La question se posait de savoir si de telles politiques pouvaient ignorer les libertés économiques fondamentales consacrées par l’ordre juridique de l’Union européenne (UE). Malgré leur forte emprise locale, ces politiques demeurent soumises au respect du droit économique de l’UE. Il ressort des éclaircissements donnés par la Cour de justice de l’UE (CJUE) à la Cour constitutionnelle belge, dans l’arrêt Wooncode, que la marge de manoeuvre revenant à la Région flamande quant au choix des mesures en matière d’accès à la propriété est extrêmement ténue.
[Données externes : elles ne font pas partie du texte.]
(* ===== verification/MempoolTheorems.v ===== *)
(** * The theorems about the transaction pool *)
From S2P Require Import LedgerFacts.
From S2P Require Import Prelude Crypto Mempool MempoolSpec.
Local Open Scope Z_scope.

Section Theorems.
Context `{HexEncode} `{!MaxHeap entry_cmp}.

Lemma offered_identify ops t u :
  digests_identify ops -> t ∈ offered ops -> u ∈ offered ops -> hex t.(hash) = hex u.(hash) -> t = u.
Proof.
  intros Hd Ht Hu. unfold digests_identify in Hd. rewrite Forall_forall in Hd.
  specialize (Hd t Ht). rewrite Forall_forall in Hd. by apply Hd.
Qed.

(** The map that a run of the pool stands for. *)
Lemma run_refines ops :
  digests_identify ops ->
  exists a, spec_run ∅ ops (pool_run mempool_new ops).1 a /\
            refines (offered ops) (pool_run mempool_new ops).2 a.
Proof.
  intros Hd. apply (refines_run (offered ops) (fun t u => offered_identify ops t u Hd)); [|done].
  apply refines_new.
Qed.

(** The same when one more transaction is about to be offered. *)
Lemma run_refines_more ops t :
  digests_identify (ops ++ [OInsert 0 t]) ->
  exists a, refines (offered ops ++ [t]) (pool_run mempool_new ops).2 a.
Proof.
  intros Hd. assert (Ho : offered (ops ++ [OInsert 0 t]) = offered ops ++ [t]).
  { unfold offered. by rewrite omap_app. }
  destruct (refines_run (offered ops ++ [t])
              ltac:(rewrite <-Ho; exact (fun t u => offered_identify _ t u Hd))
              ops mempool_new ∅) as (a & _ & R).
  - apply refines_new.
  - set_solver.
  - by exists a.
Qed.

(** A pending transaction other than [t] spends the nonce of [t]. *)
Definition rival (ops : list Op) (p : ShardedMempool) (t u : Transaction) : Prop :=
  u ∈ offered ops /\ nonce_key u = nonce_key t /\
  hex u.(hash) <> hex t.(hash) /\ contains (hex u.(hash)) p = true.

Lemma contains_refines U p a h : refines U p a -> contains h p = bool_decide (is_Some (a !! h)).
Proof. apply refines_shard_contains. Qed.

Lemma spent_rival ops p a t :
  digests_identify (ops ++ [OInsert 0 t]) -> refines (offered ops ++ [t]) p a ->
  spent t (hex t.(hash)) a = true <-> exists u, rival ops p t u.
Proof.
  intros Hd R. unfold spent, rival. rewrite bool_decide_eq_true. split.
  - intros (h & u & Hu & Hk & Hne). destruct (rf_key _ _ _ R h u Hu) as [-> HU]. exists u.
    rewrite (contains_refines _ p a _ R), bool_decide_true by eauto. split_and!; try done.
    apply elem_of_app in HU as [HU|HU]; [done|]. apply list_elem_of_singleton in HU. by subst.
  - intros (u & HU & Hk & Hne & Hc). rewrite (contains_refines _ p a _ R), bool_decide_eq_true in Hc.
    destruct Hc as [v Hv]. exists (hex u.(hash)), v. split_and!; [done| |done].
    destruct (rf_key _ _ _ R _ v Hv) as [E HUv]. rewrite <-Hk. f_equal.
    apply (offered_identify _ v u Hd); [unfold offered in *; rewrite omap_app; set_solver..|done].
Qed.

(** C18: The pool refines a plain map of pending transactions: every sequence of
    insertions, removals, drains and queries is answered exactly as the map
    answers it - each error of an insertion included, and each drain taking
    best transactions of each shard in turn - whatever order the heap breaks
    ties in, provided no two transactions offered share a digest. *)
Theorem mempool_refines ops :
  digests_identify ops ->
  exists a, spec_run ∅ ops (pool_run mempool_new ops).1 a /\
            len (pool_run mempool_new ops).2 = Z.of_nat (size a) /\
            Z.of_nat (size a) <= MAX_TOTAL.
Proof.
  intros Hd. destruct (run_refines ops Hd) as (a & Hr & R). exists a.
  split_and!; [done|apply R|apply R].
Qed.

(** What an insertion answers, in terms of what the pool can be asked: it is
    refused exactly when the transaction is too old or too new, when a pending
    transaction of another digest spends the same nonce, when the pool holds
    [MAX_TOTAL], or when it is pending already, in this order; a refusal
    changes nothing, and an acceptance makes exactly this digest pending. *)
Theorem mempool_insert_answers ops now t :
  digests_identify (ops ++ [OInsert 0 t]) ->
  let p := (pool_run mempool_new ops).2 in
  match insert now t p with
  | (Err e, p') => p' = p /\
      match e with
      | Expired => stale now t = true
      | NonceConflict => stale now t = false /\ exists u, rival ops p t u
      | Full => stale now t = false /\ (forall u, ~ rival ops p t u) /\ len p = MAX_TOTAL
      | Duplicate => stale now t = false /\ (forall u, ~ rival ops p t u) /\ len p < MAX_TOTAL /\
          contains (hex t.(hash)) p = true
      end
  | (Ok _, p') => stale now t = false /\ (forall u, ~ rival ops p t u) /\ len p < MAX_TOTAL /\
      contains (hex t.(hash)) p = false /\ len p' = len p + 1 /\
      forall h, contains h p' = bool_decide (h = hex t.(hash)) || contains h p
  end.
Proof.
  intros Hd. destruct (run_refines_more ops t Hd) as [a R]. cbv zeta.
  set (p := (pool_run mempool_new ops).2) in *.
  pose proof (spent_rival ops p a t Hd R) as Hrival.
  destruct (refines_insert (offered ops ++ [t]) p a now t R) as [E R']; [set_solver|].
  assert (Hsame : forall e, (insert now t p).1 = Err e -> (insert now t p).2 = p).
  { intros e. unfold insert. repeat case_match; intros; simplify_eq/=; done. }
  unfold spec_insert in E, R'. rewrite (contains_refines _ p a _ R).
  destruct (insert now t p) as [r p'] eqn:Ei; simpl in E, R', Hsame. unfold len.
  rewrite (rf_total _ _ _ R). pose proof (rf_bound _ _ _ R).
  destruct (stale now t); simpl in *; [subst r; eauto|].
  destruct (spent t (hex (hash t)) a); simpl in *; [subst r; intuition eauto|].
  assert (forall u, ~ rival ops p t u) by (intros u Hu; apply (eq_true_false_abs false); [|done]; naive_solver).
  case_bool_decide; simpl in *; [subst r; split_and!; eauto; lia|].
  case_bool_decide as Hin; simpl in *; subst r.
  - split_and!; eauto. lia.
  - split_and!; [done|done|lia|done| |].
    + rewrite (rf_total _ _ _ R'), map_size_insert_None; [lia|]. by apply eq_None_not_Some.
    + intros h. rewrite (contains_refines _ p' _ h R'), (contains_refines _ p a h R).
      destruct (decide (h = hex (hash t))) as [->|Hne].
      * by rewrite lookup_insert_eq, !bool_decide_true by eauto.
      * rewrite lookup_insert_ne, (bool_decide_false (h = _)) by done. done.
Qed.
End Theorems.

(** ** A heap and transactions to run the pool on *)
Module PoolDemo.

(** A greatest element, the last pushed of those that are. *)
Fixpoint pop_max (l : list HeapEntry) : option (HeapEntry * list HeapEntry) :=
  match l with
  | [] => None
  | x :: l =>
      match pop_max l with
      | None => Some (x, [])
      | Some (y, r) => match entry_cmp x y with
                       | Lt => Some (y, x :: r)
                       | _ => Some (x, l)
                       end
      end
  end.

Lemma entry_cmp_le x y :
  entry_cmp x y <> Lt <->
  y.(fee) < x.(fee) \/ (y.(fee) = x.(fee) /\ x.(ts_secs) <= y.(ts_secs)).
Proof.
  unfold entry_cmp. destruct (Z.compare_spec (fee x) (fee y));
    [destruct (Z.compare_spec (ts_secs y) (ts_secs x))|..]; intuition (try done; lia).
Qed.

Lemma pop_max_None l : pop_max l = None <-> l = [].
Proof. destruct l; simpl; [done|]. repeat case_match; naive_solver. Qed.

Lemma pop_max_Some l x r :
  pop_max l = Some (x, r) -> l ≡ₚ x :: r /\ forall y, y ∈ l -> entry_cmp x y <> Lt.
Proof.
  revert x r. induction l as [|z l IH]; intros x r; simpl; [done|].
  destruct (pop_max l) as [[y q]|] eqn:E.
  - destruct (IH _ _ eq_refl) as [Hp Hm]. setoid_rewrite entry_cmp_le in Hm.
    pose proof (entry_cmp_le z y) as Hc. setoid_rewrite elem_of_cons. setoid_rewrite entry_cmp_le.
    destruct (entry_cmp z y); intros [= <- <-].
    + split; [done|]. intros w [->|Hw]; [lia|]. specialize (Hm w Hw). intuition (try done; lia).
    + split; [rewrite Hp; constructor|]. intros w [->|Hw]; [|by apply Hm].
      assert (~ (fee y < fee z \/ fee y = fee z /\ ts_secs z <= ts_secs y)) by (rewrite <-Hc; tauto). lia.
    + split; [done|]. intros w [->|Hw]; [lia|]. specialize (Hm w Hw). intuition (try done; lia).
  - apply pop_max_None in E as ->. intros [= <- <-]. split; [done|].
    setoid_rewrite entry_cmp_le. intros y. rewrite list_elem_of_singleton. intros ->. lia.
Qed.

#[export] Instance list_heap : MaxHeap entry_cmp :=
  {| heap_pop := pop_max; heap_pop_None := pop_max_None; heap_pop_Some := pop_max_Some |}.

#[export] Instance hex_digits : HexEncode := Hex.encode.

Definition pay (digest sender n secs ru : Z) : Transaction :=
  MkTransaction (repeat digest 32) (repeat sender 20) n (secs * 1000) ru 0 0 [].

(** Three senders; one nonce offered twice; a removal; a drain; a late one. *)
Definition demo_ops : list Op :=
  [ OInsert 1000 (pay 1 7 1 1000 50); OInsert 1000 (pay 2 7 1 1000 90);
    OInsert 1000 (pay 3 8 1 990 70); OInsert 1000 (pay 4 9 1 980 70); OInsert 1000 (pay 3 8 1 990 70);
    ORemove (Hex.encode (repeat 1 32)); OInsert 1000 (pay 2 7 1 1000 90); OLen;
    ODrain 2; OContains (Hex.encode (repeat 4 32)); OInsert 9000 (pay 5 9 2 980 70); ODrain 9 ].

Example demo_answers :
  (pool_run mempool_new demo_ops).1 =
  [ AInsert (Ok ()); AInsert (Err NonceConflict); AInsert (Ok ()); AInsert (Ok ());
    AInsert (Err Duplicate); ARemove; AInsert (Ok ()); ALen 3;
    ADrain [pay 3 8 1 990 70; pay 2 7 1 1000 90]; AContains true;
    AInsert (Err Expired); ADrain [pay 4 9 1 980 70] ].
Proof. vm_compute. reflexivity. Qed.

Lemma mempool_refines_witness :
  digests_identify demo_ops /\
  exists a, spec_run ∅ demo_ops (pool_run mempool_new demo_ops).1 a /\
            len (pool_run mempool_new demo_ops).2 = Z.of_nat (size a) /\
            Z.of_nat (size a) <= MAX_TOTAL.
Proof.
  assert (Hd : digests_identify demo_ops) by (apply (bool_decide_eq_true_1 _); vm_compute; reflexivity).
  split; [exact Hd|]. exact (mempool_refines demo_ops Hd).
Defined.

Definition offer : Transaction := pay 6 8 1 985 10.

Lemma mempool_insert_answers_witness :
  digests_identify (take 4 demo_ops ++ [OInsert 0 offer]) /\
  insert 1000 offer (pool_run mempool_new (take 4 demo_ops)).2 =
    (Err NonceConflict, (pool_run mempool_new (take 4 demo_ops)).2) /\
  exists u, rival (take 4 demo_ops) (pool_run mempool_new (take 4 demo_ops)).2 offer u.
Proof.
  assert (Hd : digests_identify (take 4 demo_ops ++ [OInsert 0 offer]))
    by (apply (bool_decide_eq_true_1 _); vm_compute; reflexivity).
  split; [exact Hd|]. pose proof (mempool_insert_answers (take 4 demo_ops) 1000 offer Hd) as Ha.
  cbv zeta in Ha.
  assert (E : (insert 1000 offer (pool_run mempool_new (take 4 demo_ops)).2).1 = Err NonceConflict)
    by (vm_compute; reflexivity).
  destruct (insert 1000 offer _) as [r p']. simpl in E. subst r.
  destruct Ha as [-> [_ Hr]]. split; [reflexivity|exact Hr].
Defined.

(** The pool trusts the digest field.  When a transaction is offered under the
    digest of one that was removed before, a drain can hand out the removed one
    instead, and the nonce of the other stays taken in an empty pool: the next
    transaction that spends it is refused. *)
Lemma shared_digest_leaks_nonce :
  let a := pay 1 7 1 1000 90 in
  let b := pay 1 8 1 1000 50 in
  let c := pay 2 8 1 1000 50 in
  (pool_run mempool_new
     [ OInsert 1000 a; ORemove (Hex.encode (repeat 1 32)); OInsert 1000 b; ODrain 1; OLen;
       OInsert 1000 c ]).1 =
  [ AInsert (Ok ()); ARemove; AInsert (Ok ()); ADrain [a]; ALen 0; AInsert (Err NonceConflict) ].
Proof. vm_compute. reflexivity. Qed.
End PoolDemo.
Si la presse belge a surtout retenu de cet arrêt le caractère maladroit, si ce n’est discriminatoire, des critères de rattachement des personnes sollicitant dans 69 communes en Flandre un logement à un prix plus abordable, il n’en demeure pas moins que les réponses apportées par la CJUE sont susceptibles de mettre à mal plusieurs pans de la politique régionale flamande en matière d’accès au logement. On distinguera ici différents aspects d’une problématique complexe qui appelle des réponses nuancées.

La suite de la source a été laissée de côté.